+++ Dataset records +++
(** The row returned has the greatest timestamp of its name; every row of
    that name scanned before it is strictly older. *)
Lemma select_latest_spec (name : string) (tbl : list QueryResult) (e : QueryResult) :
  select_latest name tbl = Some e ->
  exists l1 l2,
    tbl = l1 ++ e :: l2 /\ logical_name e = name /\
    (forall e', e' ∈ l1 -> logical_name e' = name ->
       String.ltb (timestamp e') (timestamp e) = true) /\
    (forall e', e' ∈ l2 -> logical_name e' = name ->
       String.leb (timestamp e') (timestamp e) = true).
Proof.
  revert e. induction tbl as [|x tbl IH]; intros e; [discriminate|].
  rewrite select_latest_cons. destruct (decide (logical_name x = name)) as [Hx|Hx].
  - destruct (select_latest name tbl) as [y|] eqn:Hy; simpl.
    + destruct (IH y eq_refl) as (l1 & l2 & -> & Hny & Hl1 & Hl2).
      destruct (String.leb (timestamp y) (timestamp x)) eqn:Hyx; intros [= <-].
      * exists [], (l1 ++ y :: l2). repeat split; [exact Hx | intros e' He'; inversion He' |].
        intros e' He' Hn. apply (string_leb_trans _ (timestamp y)); [|exact Hyx].
        apply elem_of_app in He' as [He'|He'].
        -- apply string_ltb_leb. auto.
        -- apply elem_of_cons in He' as [->|He']; [apply string_leb_refl | auto].
      * exists (x :: l1), l2. repeat split; [exact Hny | | exact Hl2].
        intros e' He' Hn. apply elem_of_cons in He' as [->|He']; [|auto].
        apply string_leb_false_ltb. exact Hyx.
    + intros [= <-]. exists [], tbl. repeat split; [exact Hx | intros e' He'; inversion He' |].
      intros e' He' Hn. exfalso.
      exact (proj1 (select_latest_None name tbl) Hy e' He' Hn).
  - intros He. destruct (IH e He) as (l1 & l2 & -> & Hne & Hl1 & Hl2).
    exists (x :: l1), l2. repeat split; [exact Hne | | exact Hl2].
    intros e' He' Hn. apply elem_of_cons in He' as [->|He']; [contradiction | auto].
Qed.

(** Appending a row (an INSERT) and reading again. *)
Lemma select_latest_snoc (name : string) (tbl : list QueryResult) (e : QueryResult) :
  select_latest name (tbl ++ [e]) =
    if decide (logical_name e = name)
    then match select_latest name tbl with
         | None => Some e
         | Some y => if String.ltb (timestamp y) (timestamp e) then Some e else Some y
         end
    else select_latest name tbl.
Proof.
  induction tbl as [|x tbl IH].
  - simpl. rewrite select_latest_cons, select_latest_nil.
    destruct (decide (logical_name e = name)); reflexivity.
  - change ((x :: tbl) ++ [e]) with (x :: (tbl ++ [e])).
    rewrite !select_latest_cons, IH.
    destruct (decide (logical_name x = name)) as [Hx|Hx];
      destruct (decide (logical_name e = name)) as [He|He]; try reflexivity.
    destruct (select_latest name tbl) as [y|]; simpl.
    + destruct (String.ltb (timestamp y) (timestamp e)) eqn:Hye;
        destruct (String.leb (timestamp y) (timestamp x)) eqn:Hyx; simpl.
      * destruct (String.leb (timestamp e) (timestamp x)) eqn:Hex.
        -- destruct (String.ltb (timestamp x) (timestamp e)) eqn:Hxe; [|reflexivity].
           pose proof (string_ltb_leb_trans _ _ _ Hxe Hex) as F.
           rewrite string_ltb_irrefl in F. discriminate.
        -- rewrite (string_leb_false_ltb _ _ Hex). reflexivity.
      * rewrite Hye.
        apply string_leb_false_ltb in Hyx.
        pose proof (string_ltb_trans _ _ _ Hyx Hye) as Hxe.
        destruct (String.leb (timestamp e) (timestamp x)) eqn:Hex; [|reflexivity].
        pose proof (string_ltb_leb_trans _ _ _ Hxe Hex) as F.
        rewrite string_ltb_irrefl in F. discriminate.
      * rewrite Hyx.
        destruct (String.ltb (timestamp x) (timestamp e)) eqn:Hxe; [|reflexivity].
        pose proof (string_leb_ltb_trans _ _ _ Hyx Hxe) as F. congruence.
      * rewrite Hyx, Hye. reflexivity.
    + destruct (String.leb (timestamp e) (timestamp x)) eqn:Hex.
      * destruct (String.ltb (timestamp x) (timestamp e)) eqn:Hxe; [|reflexivity].
        pose proof (string_ltb_leb_trans _ _ _ Hxe Hex) as F.
        rewrite string_ltb_irrefl in F. discriminate.
      * rewrite (string_leb_false_ltb _ _ Hex). reflexivity.
Qed.

Lemma calls_snoc_call (w : world) (tr : list event) :
  length (List.filter is_call (tr ++ [EvCall])) = S (length (List.filter is_call tr)).
Proof. rewrite List.filter_app, length_app. simpl. lia. Qed.

Lemma calls_snoc_sleep (tr : list event) (d : Q) :
  length (List.filter is_call (tr ++ [EvSleep d])) = length (List.filter is_call tr).
Proof. rewrite List.filter_app, length_app. simpl. lia. Qed.

Lemma calls_failed_attempts (base_delay : Q) (i n : nat) :
  length (List.filter is_call (failed_attempts base_delay i n)) = n.
Proof.
  unfold failed_attempts. revert i. induction n as [|n IH]; intros i; simpl; [reflexivity|].
  f_equal. apply IH.
Qed.


(** ** The retry loop on a remote call *)

Section Retry.

Variable f : nat -> Z -> string -> exn + response.
Variables (qid : Z) (name : string).
Variable base_delay : Q.

(** All the remaining attempts fail: the last error is raised, after one
    call per attempt and one sleep after each attempt but the last. *)
Lemma retry_loop_all_fail (N n i : nat) (w : world) (last : exn) :
  (i + S n = N)%nat ->
  (forall j, (j < n)%nat -> exists e, f (calls w + j)%nat qid name = inl e) ->
  f (calls w + n)%nat qid name = inl last ->
  exists msgs,
    retry_loop (remote f qid name) (Z.of_nat N) base_delay (seq i (S n)) w =
      (inl last,
       mkWorld (db w) (trace w ++ failed_attempts base_delay i n ++ [EvCall])
               (ticks w) (stdout w ++ msgs) (files w)).
Proof.
  revert i w. induction n as [|n IH]; intros i w HN Hfail Hlast.
  - exists []. simpl. unfold try_except, remote.
    replace (calls w + 0)%nat with (calls w) in Hlast by lia. rewrite Hlast.
    replace (Z.of_nat i =? Z.of_nat N - 1)%Z with true by (symmetry; apply Z.eqb_eq; lia).
    unfold raise. simpl. rewrite app_nil_r. reflexivity.
  - destruct (Hfail 0%nat ltac:(lia)) as [e0 He0].
    replace (calls w + 0)%nat with (calls w) in He0 by lia.
    set (w1 := mkWorld (db w) ((trace w ++ [EvCall]) ++ [EvSleep (backoff_delay base_delay i)])
                       (ticks w)
                       ((stdout w ++ [MsgAttemptFailed (Z.of_nat i + 1) e0]) ++
                          [MsgRetryingIn (backoff_delay base_delay i)])
                       (files w)).
    assert (Hc : calls w1 = S (calls w)).
    { unfold calls, w1. simpl. rewrite calls_snoc_sleep, (calls_snoc_call w). reflexivity. }
    destruct (IH (S i) w1) as [msgs Hrun].
    + lia.
    + intros j Hj. rewrite Hc. replace (S (calls w) + j)%nat with (calls w + S j)%nat by lia.
      apply Hfail. lia.
    + rewrite Hc. replace (S (calls w) + n)%nat with (calls w + S n)%nat by lia.
      exact Hlast.
    + exists ([MsgAttemptFailed (Z.of_nat i + 1) e0; MsgRetryingIn (backoff_delay base_delay i)]
              ++ msgs).
      change (seq i (S (S n))) with (i :: seq (S i) (S n)).
      cbn [retry_loop]. unfold try_except at 1. unfold remote at 1. rewrite He0.
      replace (Z.of_nat i =? Z.of_nat N - 1)%Z with false by (symmetry; apply Z.eqb_neq; lia).
      unfold bind at 1, print at 1. unfold bind at 1, print at 1. unfold bind at 1, sleep at 1.
      cbn [db trace ticks stdout files].
      fold w1. rewrite Hrun. unfold w1. cbn [db trace ticks stdout files].
      f_equal. f_equal.
      * unfold failed_attempts. simpl. rewrite <- !app_assoc. reflexivity.
      * rewrite <- !app_assoc. reflexivity.
Qed.

(** The first success, at attempt [k], ends the loop with its value. *)
Lemma retry_loop_success (N n i k : nat) (w : world) (resp : response) :
  (i + n = N)%nat ->
  (k < n)%nat ->
  (forall j, (j < k)%nat -> exists e, f (calls w + j)%nat qid name = inl e) ->
  f (calls w + k)%nat qid name = inr resp ->
  exists msgs,
    retry_loop (remote f qid name) (Z.of_nat N) base_delay (seq i n) w =
      (inr resp,
       mkWorld (db w) (trace w ++ failed_attempts base_delay i k ++ [EvCall])
               (ticks w) (stdout w ++ msgs) (files w)).
Proof.
  revert n i w. induction k as [|k IH]; intros n i w HN Hk Hfail Hok.
  - destruct n as [|n]; [lia|]. exists []. simpl. unfold try_except, remote.
    replace (calls w + 0)%nat with (calls w) in Hok by lia. rewrite Hok.
    rewrite app_nil_r. reflexivity.
  - destruct n as [|n]; [lia|].
    destruct (Hfail 0%nat ltac:(lia)) as [e0 He0].
    replace (calls w + 0)%nat with (calls w) in He0 by lia.
    set (w1 := mkWorld (db w) ((trace w ++ [EvCall]) ++ [EvSleep (backoff_delay base_delay i)])
                       (ticks w)
                       ((stdout w ++ [MsgAttemptFailed (Z.of_nat i + 1) e0]) ++
                          [MsgRetryingIn (backoff_delay base_delay i)])
                       (files w)).
    assert (Hc : calls w1 = S (calls w)).
    { unfold calls, w1. simpl. rewrite calls_snoc_sleep, (calls_snoc_call w). reflexivity. }
    destruct (IH n (S i) w1) as [msgs Hrun].
    + lia.
    + lia.
    + intros j Hj. rewrite Hc. replace (S (calls w) + j)%nat with (calls w + S j)%nat by lia.
      apply Hfail. lia.
    + rewrite Hc. replace (S (calls w) + k)%nat with (calls w + S k)%nat by lia. exact Hok.
    + exists ([MsgAttemptFailed (Z.of_nat i + 1) e0; MsgRetryingIn (backoff_delay base_delay i)]
              ++ msgs).
      change (seq i (S n)) with (i :: seq (S i) n).
      cbn [retry_loop]. unfold try_except at 1. unfold remote at 1. rewrite He0.
      replace (Z.of_nat i =? Z.of_nat N - 1)%Z with false by (symmetry; apply Z.eqb_neq; lia).
      unfold bind at 1, print at 1. unfold bind at 1, print at 1. unfold bind at 1, sleep at 1.
      cbn [db trace ticks stdout files].
      fold w1. rewrite Hrun. unfold w1. cbn [db trace ticks stdout files].
      f_equal. f_equal.
      * unfold failed_attempts. simpl. rewrite <- !app_assoc. reflexivity.
      * rewrite <- !app_assoc. reflexivity.
Qed.

End Retry.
+++
▶ **Task item**: Beginning with the line that has "-- destruct (String.ltb" and ending with the line that has "destruct (String.leb (timestamp e) (timestamp x)) eqn:Hex;", set down the lines above exactly and include no others.

▶ **Result for this task**:
        -- destruct (String.ltb (timestamp x) (timestamp e)) eqn:Hxe; [|reflexivity].
           pose proof (string_ltb_leb_trans _ _ _ Hxe Hex) as F.
           rewrite string_ltb_irrefl in F. discriminate.
        -- rewrite (string_leb_false_ltb _ _ Hex). reflexivity.
      * rewrite Hye.
        apply string_leb_false_ltb in Hyx.
        pose proof (string_ltb_trans _ _ _ Hyx Hye) as Hxe.
        destruct (String.leb (timestamp e) (timestamp x)) eqn:Hex; [|reflexivity].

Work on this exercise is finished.